You’ve all heard the old saying that “Seeing is believing,” but the truth is that believing is seeing.
Studies have shown that humans tend to seek out information that supports what we want to believe and to ignore the rest.
With audio, it’s an even more difficult problem.
Research says that our brains have a hard time detecting the differences between real and artificial voices.
It’s easier for us to pick up on a fake image than to recognize an artificial voice.
Hacking that human tendency gives malicious people, criminals, and even nation-states a lot of power to control what we believe to be true.
What Can We Do?
First of all, we need to ask whether deep fakes are legal.
Certainly, if someone uses deepfake technology to commit a crime, then existing law can apply. But what about just the act of creating a deepfake?
It’s an interesting and problematic question currently unresolved in law, at least in the United States.
We need to consider the First Amendment of the U.S. Constitution, intellectual property law, privacy law, and the new revenge porn statutes many states across the United States have enacted of late.
Now complicate the possibilities with deepfake “diplomacy manipulation.”
Think about the damage that could be done to a nation’s foreign policy or ongoing trade negotiations.
Many organizations are working on ways to detect deepfake videos, photos, and audio.
Some of these involve a highly technical analysis of the data. Still, it might be challenging to conduct this type of analysis in realtime.
And, as we mentioned before, a lot can go wrong during the time between the production of a deepfake and the time when it’s found to be false.
Another possible answer to countering deepfakes would be to use blockchain technology to validate the original if it’s a photograph, a video, or a recorded audio.
But what about a live-streaming video, a live telephone call, or the person you think you see on a screen?

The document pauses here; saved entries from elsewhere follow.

(* ===== verification/JsonSound.v ===== *)
(** * Strict JSON: what the parser accepts

    Every routine of [Json.v] either fails or consumes a text of the grammar of
    [JsonGrammar.v], moving over whole characters and within the limits; none
    aborts, and the fuel suffices. *)

From Stdlib Require Import Strings.Byte.
From stdpp Require Import base tactics numbers list.
From S2P Require Import Prelude Bytes Utf8 Json JsonGrammar.

Local Open Scope Z_scope.

(** ** Running a parser *)

(** The parser after [pre], before [rest], with [n] items charged. *)
Definition at_ (pre rest : bytes) (limits : JsonLimits) (n : Z) : Parser :=
  mkParser (pre ++ rest) (length pre) limits n.

Section running.
Context (limits : JsonLimits).

(** From there the parser fails, or it consumes some text up to a character
    boundary and the postcondition holds of its value, of the text, of the rest
    and of the items charged; it does not abort. *)
Definition runs {A} (p : parser A) (pre rest : bytes) (n : Z) (Q : A → bytes → bytes → Z → Prop) : Prop :=
  match p (at_ pre rest limits n) with
  | (Ok a, s) => ∃ t rest' n', rest = t ++ rest' ∧ s = at_ (pre ++ t) rest' limits n' ∧
      utf8_valid rest' = true ∧ Q a t rest' n'
  | (Err _, _) => True
  | (Panic, _) => False
  end.

Lemma at_shift pre t rest n : at_ pre (t ++ rest) limits n = mkParser ((pre ++ t) ++ rest) (length pre) limits n.
Proof. unfold at_. by rewrite (assoc_L (++)). Qed.

Lemma runs_ret {A} (a : A) pre rest n (Q : A → bytes → bytes → Z → Prop) :
  utf8_valid rest = true → Q a [] rest n → runs (mret a) pre rest n Q.
Proof using. intros Hv HQ. exists [], rest, n. by rewrite app_nil_r. Qed.

Lemma runs_bind {A B} (p : parser A) (k : A → parser B) pre rest n
    (P : A → bytes → bytes → Z → Prop) (Q : B → bytes → bytes → Z → Prop) :
  runs p pre rest n P →
  (∀ a t rest' n', rest = t ++ rest' → utf8_valid rest' = true → P a t rest' n' →
     runs (k a) (pre ++ t) rest' n' (λ b t' rest'' n'', Q b (t ++ t') rest'' n'')) →
  runs (p ≫= k) pre rest n Q.
Proof using.
  unfold runs, mbind, st_bind. destruct (p _) as [[a|e|] s]; [|done..].
  intros (t & rest' & n' & -> & -> & Hv & HP) Hk. specialize (Hk a t rest' n' eq_refl Hv HP).
  destruct (k a _) as [[b|e|] s']; [|done..].
  destruct Hk as (t' & rest'' & n'' & -> & -> & Hv' & HQ). exists (t ++ t'), rest'', n''.
  by rewrite !(assoc_L (++)).
Qed.

Lemma runs_weaken {A} (p : parser A) pre rest n (P Q : A → bytes → bytes → Z → Prop) :
  runs p pre rest n P → (∀ a t rest' n', rest = t ++ rest' → P a t rest' n' → Q a t rest' n') → runs p pre rest n Q.
Proof using.
  unfold runs. destruct (p _) as [[a|e|] s]; [|done..].
  intros (t & rest' & n' & -> & -> & Hv & HP) HPQ. exists t, rest', n'. auto.
Qed.

Lemma runs_fail {A} kind pre rest n (Q : A → bytes → bytes → Z → Prop) :
  utf8_valid rest = true → runs (fail_with kind) pre rest n Q.
Proof using.
  intros Hv. unfold runs, fail_with, error_at, at_. simpl. rewrite length_app.
  rewrite Nat.min_l by lia. by rewrite boundary_split.
Qed.

Lemma runs_get {A} (k : Parser → parser A) pre rest n Q :
  runs (k (at_ pre rest limits n)) pre rest n Q → runs (get ≫= k) pre rest n Q.
Proof using. done. Qed.

Lemma peek_at pre rest n : peek (at_ pre rest limits n) = (Ok (head rest), at_ pre rest limits n).
Proof using. unfold peek, at_. simpl. rewrite lookup_app_r, Nat.sub_diag by done. by destruct rest. Qed.

Lemma runs_peek {A} (k : option byte → parser A) pre rest n Q :
  runs (k (head rest)) pre rest n Q → runs (peek ≫= k) pre rest n Q.
Proof using. unfold runs, mbind, st_bind. by rewrite peek_at. Qed.

Lemma advance_at pre t rest n :
  advance_by (length t) (at_ pre (t ++ rest) limits n) = (Ok tt, at_ (pre ++ t) rest limits n).
Proof using.
  unfold advance_by, modify. rewrite at_shift. unfold set_position. simpl. unfold at_. by rewrite length_app.
Qed.

Lemma runs_advance t pre rest rest' n Q :
  rest = t ++ rest' → utf8_valid rest' = true → Q tt t rest' n → runs (advance_by (length t)) pre rest n Q.
Proof using. intros -> Hv HQ. unfold runs. rewrite advance_at. exists t, rest', n. done. Qed.

(** Moving over one ASCII byte that was seen. *)
Lemma runs_step {A} b pre rest n (k : unit → parser A) Q :
  byte_val b ≤ 127 → utf8_valid (b :: rest) = true →
  (utf8_valid rest = true → runs (k tt) (pre ++ [b]) rest n (λ a t, Q a (b :: t))) →
  runs (advance_by 1 ≫= k) pre (b :: rest) n Q.
Proof using.
  intros Hb Hv Hk. rewrite ascii_valid in Hv by done.
  unfold runs, mbind, st_bind. pose proof (advance_at pre [b] rest n) as E. cbn [length app] in E. rewrite E.
  specialize (Hk Hv). unfold runs in Hk. destruct (k tt _) as [[a|e|] s]; [|done..].
  destruct Hk as (t & rest' & n' & -> & -> & Hv' & HQ). exists (b :: t), rest', n'. by rewrite <-(assoc_L (++)).
Qed.

Lemma consume_at byte pre rest n :
  consume byte (at_ pre rest limits n) =
  match rest with
  | b :: rest' => if bool_decide (b = byte) then (Ok true, at_ (pre ++ [b]) rest' limits n)
                  else (Ok false, at_ pre rest limits n)
  | [] => (Ok false, at_ pre rest limits n)
  end.
Proof using.
  unfold consume, mbind, st_bind. rewrite peek_at. destruct rest as [|b rest']; [done|]. cbn [head].
  case_bool_decide as E; case_bool_decide as E'; try congruence; [|done].
  pose proof (advance_at pre [b] rest' n) as Ha. cbn [length app] in Ha. by rewrite Ha.
Qed.

(** [consume] of an ASCII byte. *)
Lemma runs_consume byte pre rest n Q :
  byte_val byte ≤ 127 → utf8_valid rest = true →
  (∀ rest', rest = byte :: rest' → utf8_valid rest' = true → Q true [byte] rest' n) →
  (head rest ≠ Some byte → Q false [] rest n) → runs (consume byte) pre rest n Q.
Proof using.
  intros Hb Hv Ht Hf. unfold runs. rewrite consume_at. destruct rest as [|b rest].
  { exists [], [], n. rewrite (app_nil_r pre). split_and!; [done..|]. by apply Hf. }
  case_bool_decide as E.
  - subst b. rewrite ascii_valid in Hv by done. exists [byte], rest, n. split_and!; [done|done|done|]. by apply Ht.
  - exists [], (b :: rest), n. rewrite (app_nil_r pre). split_and!; [done..|]. apply Hf. simpl. congruence.
Qed.

Lemma run_length_split f rest :
  let t := take (run_length f rest) rest in
  let rest' := drop (run_length f rest) rest in
  rest = t ++ rest' ∧ length t = run_length f rest ∧ Forall (λ b, f b = true) t ∧
  (∀ b, head rest' = Some b → f b = false).
Proof using.
  simpl. split; [by rewrite take_drop|]. induction rest as [|b rest (IH1 & IH2 & IH3)]; cbn [run_length].
  { by split_and!; [|constructor|]. }
  destruct (f b) eqn:E; simpl.
  - split_and!; [by rewrite IH1|by constructor|done].
  - split_and!; [done|constructor|]. by intros b' [= <-].
Qed.

Lemma skip_while_at f pre rest n :
  skip_while f (at_ pre rest limits n) =
  (Ok tt, at_ (pre ++ take (run_length f rest) rest) (drop (run_length f rest) rest) limits n).
Proof using.
  unfold skip_while, mbind, st_bind, get.
  assert (drop (pa_position (at_ pre rest limits n)) (pa_input (at_ pre rest limits n)) = rest) as ->
    by apply drop_app_length.
  destruct (run_length_split f rest) as (Hsplit & Hlen & _).
  pose proof (advance_at pre (take (run_length f rest) rest) (drop (run_length f rest) rest) n) as Ha.
  by rewrite <-Hsplit, Hlen in Ha.
Qed.

(** Dropping ASCII bytes keeps a string valid. *)
Lemma ascii_drop (f : byte → bool) t rest :
  (∀ b, f b = true → byte_val b ≤ 127) → Forall (λ b, f b = true) t →
  utf8_valid (t ++ rest) = true → utf8_valid rest = true.
Proof using.
  intros Hf. induction 1 as [|b t Hb Ht IH]; [done|]. simpl app. rewrite ascii_valid by auto. done.
Qed.

Lemma runs_skip_while f pre rest n Q :
  (∀ b, f b = true → byte_val b ≤ 127) → utf8_valid rest = true →
  (∀ t rest', rest = t ++ rest' → utf8_valid rest' = true → Forall (λ b, f b = true) t →
     (∀ b, head rest' = Some b → f b = false) → Q tt t rest' n) →
  runs (skip_while f) pre rest n Q.
Proof using.
  intros Hf Hv HQ. unfold runs. rewrite skip_while_at. destruct (run_length_split f rest) as (Hsplit & _ & Ht & Hh).
  rewrite Hsplit in Hv. pose proof (ascii_drop f _ _ Hf Ht Hv) as Hv'. eexists _, _, n. split_and!; eauto.
Qed.

Lemma space_ascii b : is_json_whitespace b = true → byte_val b ≤ 127.
Proof using. by destruct b. Qed.
Lemma digit_ascii b : is_digit b = true → byte_val b ≤ 127.
Proof using. unfold is_digit, in_range. lia. Qed.

Lemma runs_skip_whitespace pre rest n Q :
  utf8_valid rest = true →
  (∀ t rest', rest = t ++ rest' → utf8_valid rest' = true → space t → Q tt t rest' n) →
  runs skip_whitespace pre rest n Q.
Proof using. intros Hv HQ. apply runs_skip_while; [apply space_ascii|done|]. intros. by apply HQ. Qed.

Context (Hitems : jl_max_items limits < U64_MAX).

Lemma runs_charge pre rest n Q :
  utf8_valid rest = true → n ≤ jl_max_items limits →
  (n + 1 ≤ jl_max_items limits → Q tt [] rest (n + 1)) → runs charge_item pre rest n Q.
Proof using Hitems.
  intros Hv Hn HQ. unfold runs, charge_item. munfold_goal. simpl. rewrite u64_checked_add_fits by lia.
  unfold set_item_count. simpl. destruct (Z.ltb_spec (jl_max_items limits) (n + 1)).
  - change (mkParser _ _ _ _) with (at_ pre rest limits (n + 1)).
    pose proof (runs_fail (A:=unit) ItemLimit pre rest (n + 1) (λ _ _ _ _, True) Hv) as Hf. unfold runs in Hf.
    destruct (fail_with _ _) as [[|e|] s] eqn:E; [|done..].
    unfold fail_with in E. destruct (error_at _ _ _); done.
  - exists [], rest, (n + 1). rewrite (app_nil_r pre). split_and!; [done..|]. apply HQ. lia.
Qed.

(** ** Lexemes *)

Lemma runs_literal literal pre rest n Q :
  utf8_valid rest = true → utf8_valid literal = true →
  (∀ rest', rest = literal ++ rest' → Q tt literal rest' n) → runs (consume_literal literal) pre rest n Q.
Proof using.
  intros Hv Hl HQ. unfold consume_literal. apply runs_get.
  destruct (u64_checked_add _ _) as [end_|] eqn:E; [|by apply runs_fail].
  destruct (_ <? end_); [by apply runs_fail|].
  assert (drop (pa_position (at_ pre rest limits n)) (pa_input (at_ pre rest limits n)) = rest) as ->
    by apply drop_app_length.
  case_bool_decide as Htake; [|by apply runs_fail].
  assert (rest = literal ++ drop (length literal) rest) as Hrest by (by rewrite <-Htake at 1; rewrite take_drop).
  unfold runs, modify. exists literal, (drop (length literal) rest), n. split_and!; [done| | |by apply HQ].
  - f_equal. unfold u64_checked_add in E. destruct (_ <=? _); [|done]. injection E as <-.
    rewrite Hrest at 1. rewrite at_shift. unfold set_position, at_. cbn [pa_input pa_limits pa_item_count pa_position].
    f_equal. rewrite length_app. unfold len. lia.
  - rewrite Hrest, utf8_valid_app in Hv by done. done.
Qed.

Lemma hex_digit_bounds b d : hex_digit b = Some d → 0 ≤ d < 16 ∧ byte_val b ≤ 127.
Proof using.
  unfold hex_digit, in_range. pose proof (byte_val_range b).
  repeat case_match; intros [= <-]; lia.
Qed.

Lemma hex_shift v d : 0 ≤ v < 4096 → 0 ≤ d < 16 → Z.lor (Z.shiftl v 4 mod 2 ^ 16) d = v * 16 + d.
Proof using.
  intros Hv Hd. rewrite Z.shiftl_mul_pow2 by done. change (2 ^ 16) with 65536. change (2 ^ 4) with 16.
  rewrite Z.mod_small by lia. symmetry.
  assert (Z.land (v * 16) d = 0) as H0; [|by rewrite Z.add_nocarry_lxor, Z.lxor_lor]. apply Z.bits_inj'. intros i Hi.
  rewrite Z.land_spec, Z.bits_0. change 16 with (2 ^ 4). rewrite Z.mul_pow2_bits by done.
  destruct (Z.ltb_spec i 4).
  - by rewrite Z.testbit_neg_r by lia.
  - rewrite (Z.bits_above_log2 d i); [apply andb_false_r|lia|].
    destruct (decide (d = 0)) as [->|]; [simpl; lia|]. apply Z.log2_lt_pow2; [lia|].
    apply Z.lt_le_trans with (2 ^ 4); [lia|]. by apply Z.pow_le_mono_r.
Qed.

Lemma runs_hex_step n value pre rest cnt Q :
  utf8_valid rest = true →
  (∀ b d rest', rest = b :: rest' → hex_digit b = Some d → utf8_valid rest' = true →
     runs (hex_loop n (Z.lor (Z.shiftl value 4 mod 2 ^ 16) d)) (pre ++ [b]) rest' cnt (λ a t, Q a (b :: t))) →
  runs (hex_loop (S n) value) pre rest cnt Q.
Proof using.
  intros Hv Hk. cbn [hex_loop]. apply runs_peek. destruct rest as [|b rest]; simpl; [by apply runs_fail|].
  destruct (hex_digit b) as [d|] eqn:Hd; [|by apply runs_fail].
  apply runs_step; [by eapply hex_digit_bounds|done|]. intros Hv'. by apply Hk.
Qed.

Lemma runs_hex pre rest cnt Q :
  utf8_valid rest = true →
  (∀ u t rest', rest = t ++ rest' → utf8_valid rest' = true → hex_text u t → Q u t rest' cnt) →
  runs parse_hex_u16 pre rest cnt Q.
Proof using.
  intros Hv HQ. unfold parse_hex_u16.
  apply runs_hex_step; [done|]. intros a p r1 -> Ha Hv1. apply runs_hex_step; [done|]. intros b q r2 -> Hb Hv2.
  apply runs_hex_step; [done|]. intros c r r3 -> Hc Hv3. apply runs_hex_step; [done|]. intros d s r4 -> Hd Hv4.
  apply runs_ret; [done|]. cbn [hex_loop].
  apply hex_digit_bounds in Ha as Hp, Hb as Hq, Hc as Hr, Hd as Hs.
  rewrite (hex_shift 0 p), (hex_shift _ q), (hex_shift _ r), (hex_shift _ s) by lia.
  apply (HQ _ [a; b; c; d]); [done|done|]. exists a, b, c, d, p, q, r, s. by split_and!.
Qed.

Lemma hex_text_range u t : hex_text u t → 0 ≤ u < 65536.
Proof using.
  intros (a & b & c & d & p & q & r & s & _ & Ha & Hb & Hc & Hd & ->).
  apply hex_digit_bounds in Ha, Hb, Hc, Hd. lia.
Qed.
Lemma member_fields_delimit : self_delimiting member_in_range member_fields.
Proof.
  intros [i c w] [i' c' w'] xs ys Ha Hb E. unfold member_fields, member_in_range in *. cbn [rm_id rm_cohort rm_weight app] in *.
  apply cons_split in E as [-> E]. apply cons_split in E as [-> E]. apply cons_split in E as [E ->]. by rewrite (word_inj w w') by done.
Qed.

Definition spec_words (s : ActionSpec) : list Z :=
  [sp_version s; sc_tenant (sp_scope s); sc_principal (sp_scope s); sc_run (sp_scope s); sc_branch (sp_scope s);
   sc_authority (sp_scope s); sp_policy_epoch s; sp_deadline s; sp_units s].
Definition target_words (t : ResolvedTarget) : list Z :=
  [rt_adapter t; rt_object t; rt_contract_version t; rt_expected_version t; rt_generation t].

(** The integers of a specification are in the range of their types. *)
Definition spec_in_range (s : ActionSpec) : Prop :=
  Forall is_u64 (spec_words s) ∧ (∀ t, sp_target s = Some t → Forall is_u64 (target_words t)) ∧
  Forall witness_in_range (sp_required_witnesses s) ∧ is_u64 (len (sp_required_witnesses s)).
Definition requirement_words (r : ReviewRequirements) : list Z :=
  [cp_per_member (rq_caps r); cp_per_cohort (rq_caps r); rq_min_permit_weight r; rq_max_hold_weight r; rq_min_permit_cohorts r].
Definition policy_in_range (p : ReviewPolicy) : Prop :=
  Forall is_u64 (requirement_words (rp_requirements p)) ∧ Forall member_in_range (policy_members p) ∧ is_u64 (len (policy_members p)).

Ltac words := repeat (apply Forall_cons_2; [by auto|]); apply Forall_nil_2.

Lemma len_inj {A B} (l : list A) (k : list B) : len l = len k → length l = length k.
Proof. unfold len. lia. Qed.

Lemma binding_fields_inj id id' s s' t t' p p' ep ep' ev ev' :
  is_u64 id → is_u64 id' → is_u64 ep → is_u64 ep' → spec_in_range s → spec_in_range s' → policy_in_range p → policy_in_range p' →
  sp_target s = Some t → sp_target s' = Some t' →
  binding_fields id s t p ep ev = binding_fields id' s' t' p' ep' ev' →
  id = id' ∧ s = s' ∧ ep = ep' ∧ ev = ev' ∧ rp_requirements p = rp_requirements p' ∧ policy_members p = policy_members p'.
Proof.
  intros Hid Hid' Hep Hep' (Hw & Ht & Hws & Hn) (Hw' & Ht' & Hws' & Hn') (Hr & Hm & Hc) (Hr' & Hm' & Hc') Et Et' E.
  specialize (Ht t Et). specialize (Ht' t' Et'). unfold spec_words, target_words, requirement_words in *.
  repeat match goal with H : Forall is_u64 (_ :: _) |- _ => apply Forall_cons in H as [? H] end.
  unfold binding_fields in E. cbv zeta in E.
  change (head_fields id s) with ([BINDING_TAG] ++ (word <$> [id; sp_version s; sc_tenant (sp_scope s); sc_principal (sp_scope s);
    sc_run (sp_scope s); sc_branch (sp_scope s); sc_authority (sp_scope s); purpose_word (sc_purpose (sp_scope s))])) in E.
  change (head_fields id' s') with ([BINDING_TAG] ++ (word <$> [id'; sp_version s'; sc_tenant (sp_scope s'); sc_principal (sp_scope s');
    sc_run (sp_scope s'); sc_branch (sp_scope s'); sc_authority (sp_scope s'); purpose_word (sc_purpose (sp_scope s'))])) in E.
  rewrite <-!(assoc_L (++)) in E. apply cons_split in E as [_ E].
  assert (∀ q, is_u64 (purpose_word q)) as Hq by (by intros []).
  apply delimit_words in E as [E1 E]; [|words..|done].
  apply delimit_words in E as [E2 E]; [|words..|done]. apply cons_split in E as [E3 E]. apply cons_split in E as [E4 E].
  apply word_inj in E4; [|done..]. apply len_inj in E4.
  apply (delimit_list witness_in_range witness_fields) in E as [E5 E]; [|apply witness_fields_delimit|done..].
  apply delimit_words in E as [E6 E]; [|words..|done]. apply cons_split in E as [E7 E].
  apply word_inj in E7; [|done..]. apply len_inj in E7.
  apply (delimit_list member_in_range member_fields) in E as [E8 E]; [|apply member_fields_delimit|done..]. apply cons_split in E as [E9 _].
  injection E1 as ? ? ? ? ? ? ? Hpurpose. injection E2 as ? ? ? ? ? ? ? ? ?. injection E6 as ? ? ? ? ?.
  assert (sc_purpose (sp_scope s) = sc_purpose (sp_scope s')) by (by destruct (sc_purpose (sp_scope s)), (sc_purpose (sp_scope s'))).
  assert (t = t') by (destruct t, t'; simpl in *; congruence).
  assert (sp_scope s = sp_scope s') by (destruct (sp_scope s), (sp_scope s'); simpl in *; congruence).
  split_and!; [done| |done|done| |done].
  - destruct s, s'. simpl in *. congruence.
  - destruct (rp_requirements p) as [[] ? ? ?], (rp_requirements p') as [[] ? ? ?]. simpl in *. congruence.
Qed.

Lemma frames_fit fs : len (frames fs) ≤ MAX_FIELD_LEN → Forall (λ f, len f ≤ U64_MAX) fs.
Proof.
  intros H. apply Forall_forall. intros f Hf%frames_long. unfold MAX_FIELD_LEN in H. lia.
Qed.

Lemma binding_ok id action policy ep ev out :
  binding id action policy ep ev = Ok out ↔
  ∃ target, sp_target (spec action) = Some target ∧ out = frames (binding_fields id (spec action) target policy ep ev) ∧
    len out ≤ MAX_FIELD_LEN.
Proof.
  rewrite binding_eq. destruct (sp_target (spec action)) as [target|]; [|split; [done|by intros (? & ? & _)]]. cbv zeta.
  destruct (Z.leb_spec (len (frames (binding_fields id (spec action) target policy ep ev))) MAX_FIELD_LEN).
  - split; [intros [= <-]; by exists target|]. by intros (? & [= <-] & -> & _).
  - split; [done|]. intros (? & [= <-] & -> & ?). lia.
Qed.

Lemma binding_inj id id' action action' p p' ep ep' ev ev' out :
  is_u64 id → is_u64 id' → is_u64 ep → is_u64 ep' → spec_in_range (spec action) → spec_in_range (spec action') →
  policy_in_range p → policy_in_range p' →
  binding id action p ep ev = Ok out → binding id' action' p' ep' ev' = Ok out →
  id = id' ∧ action = action' ∧ ep = ep' ∧ ev = ev' ∧ rp_requirements p = rp_requirements p' ∧ policy_members p = policy_members p'.
Proof.
  intros ? ? ? ? ? ? ? ? (t & Ht & -> & Hl)%binding_ok (t' & Ht' & E & _)%binding_ok.
  pose proof Hl as Hl'. rewrite E in Hl'. apply frames_inj in E; [|by apply frames_fit..].
  apply binding_fields_inj in E as (-> & Hs & -> & -> & Hr & Hm); [|done..]. split_and!; try done.
  destruct action, action'. simpl in Hs. by subst.
Qed.

(** C37: the preimage of a review. It exists exactly where the target is resolved
    and its frames fit the limit of a field, and it is then a review of this
    attempt, action, policy, epoch and evidence and of no other: two inputs with
    the same preimage agree in all of them. *)
Theorem congress_binding_unambiguous id id' action action' p p' ep ep' ev ev' :
  is_u64 id → is_u64 id' → is_u64 ep → is_u64 ep' → spec_in_range (spec action) → spec_in_range (spec action') →
  policy_in_range p → policy_in_range p' →
  (binding id action p ep ev ≠ Panic ∧
   (is_ok (binding id action p ep ev) = true ↔ ∃ target, sp_target (spec action) = Some target ∧
      len (frames (binding_fields id (spec action) target p ep ev)) ≤ MAX_FIELD_LEN)) ∧
  ∀ out, binding id action p ep ev = Ok out → binding id' action' p' ep' ev' = Ok out →
    id = id' ∧ action = action' ∧ ep = ep' ∧ ev = ev' ∧
    rp_requirements p = rp_requirements p' ∧ policy_members p = policy_members p'.
Proof.
  intros Hid Hid' Hep Hep' Hs Hs' Hp Hp'. split; [|intros out; by apply binding_inj].
  rewrite binding_eq. destruct (sp_target (spec action)) as [target|]; [|split; [done|]; split; [done|by intros (? & ? & _)]].
  cbv zeta. destruct (Z.leb_spec (len (frames (binding_fields id (spec action) target p ep ev))) MAX_FIELD_LEN); (split; [done|]).
  - split; [|done]. by exists target.
  - split; [done|]. intros (? & [= <-] & ?). lia.
Qed.

Lemma words_in_range l : forallb (λ z, (0 <=? z) && (z <=? U64_MAX)) l = true → Forall is_u64 l.
Proof. rewrite forallb_forall. intros H. apply Forall_forall. intros z Hz%list_elem_of_In. specialize (H z Hz). unfold is_u64. lia. Qed.

Lemma example_action_in_range units deadline :
  is_u64 units → is_u64 deadline → spec_in_range (spec (example_action units deadline)).
Proof.
  intros Hu Hd. split_and!.
  - unfold spec_words. cbn [spec example_action sp_version sp_scope example_scope sc_tenant sc_principal sc_run sc_branch
      sc_authority sp_policy_epoch sp_deadline sp_units]. repeat (apply Forall_cons_2; [first [done|unfold is_u64; lia]|]). apply Forall_nil_2.
  - intros t Ht. assert (t = mkResolvedTarget 7 42 1 1 1) as -> by (by injection Ht). by apply words_in_range.
  - apply Forall_cons_2; [|apply Forall_nil_2]. unfold witness_in_range, is_u64. lia.
  - unfold is_u64. by vm_compute.
Qed.

Lemma example_policy_in_range : policy_in_range example_policy.
Proof.
  split_and!; [by apply words_in_range| |unfold is_u64; by vm_compute].
  apply Forall_forall. intros m Hm. assert (m ∈ example_members) as Hin.
  { assert (policy_members example_policy ≡ₚ example_members) as <- by (by vm_compute). done. }
  pose proof example_members_typed as Ht. rewrite Forall_forall in Ht. by apply Ht.
Qed.

Lemma congress_binding_unambiguous_witness :
  ∃ out, binding 1 (example_action 4 100) example_policy 3 (ascii_bytes "evidence") = Ok out ∧
    ∀ ev, binding 1 (example_action 4 100) example_policy 3 ev = Ok out → ev = ascii_bytes "evidence".
Proof.
  destruct (binding 1 (example_action 4 100) example_policy 3 (ascii_bytes "evidence")) as [out| |] eqn:E; [|by vm_compute in E..].
  exists out. split; [done|]. intros ev Hev.
  assert (spec_in_range (spec (example_action 4 100))) as Hs by (apply example_action_in_range; unfold is_u64; lia).
  assert (∀ z, 0 ≤ z ≤ 3 → is_u64 z) as Hz by (unfold is_u64; lia).
  destruct (congress_binding_unambiguous 1 1 _ _ _ _ 3 3 (ascii_bytes "evidence") ev ltac:(apply Hz; lia) ltac:(apply Hz; lia)
    ltac:(apply Hz; lia) ltac:(apply Hz; lia) Hs Hs example_policy_in_range example_policy_in_range)
    as [_ H]. by destruct (H out E Hev) as (_ & _ & _ & <- & _).
Defined.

Justin Hendrix, the executive director of NYC Media Lab, says: “In the next two, three, four years we’re going to have to plan for hobbyist propagandists who can make a fortune by creating highly realistic, photo-realistic simulations. And should those attempts work, and people come to suspect that there’s no underlying reality to media artifacts of any kind, then we’re in a really difficult place. It’ll only take a couple of big hoaxes to really convince the public that nothing’s real.”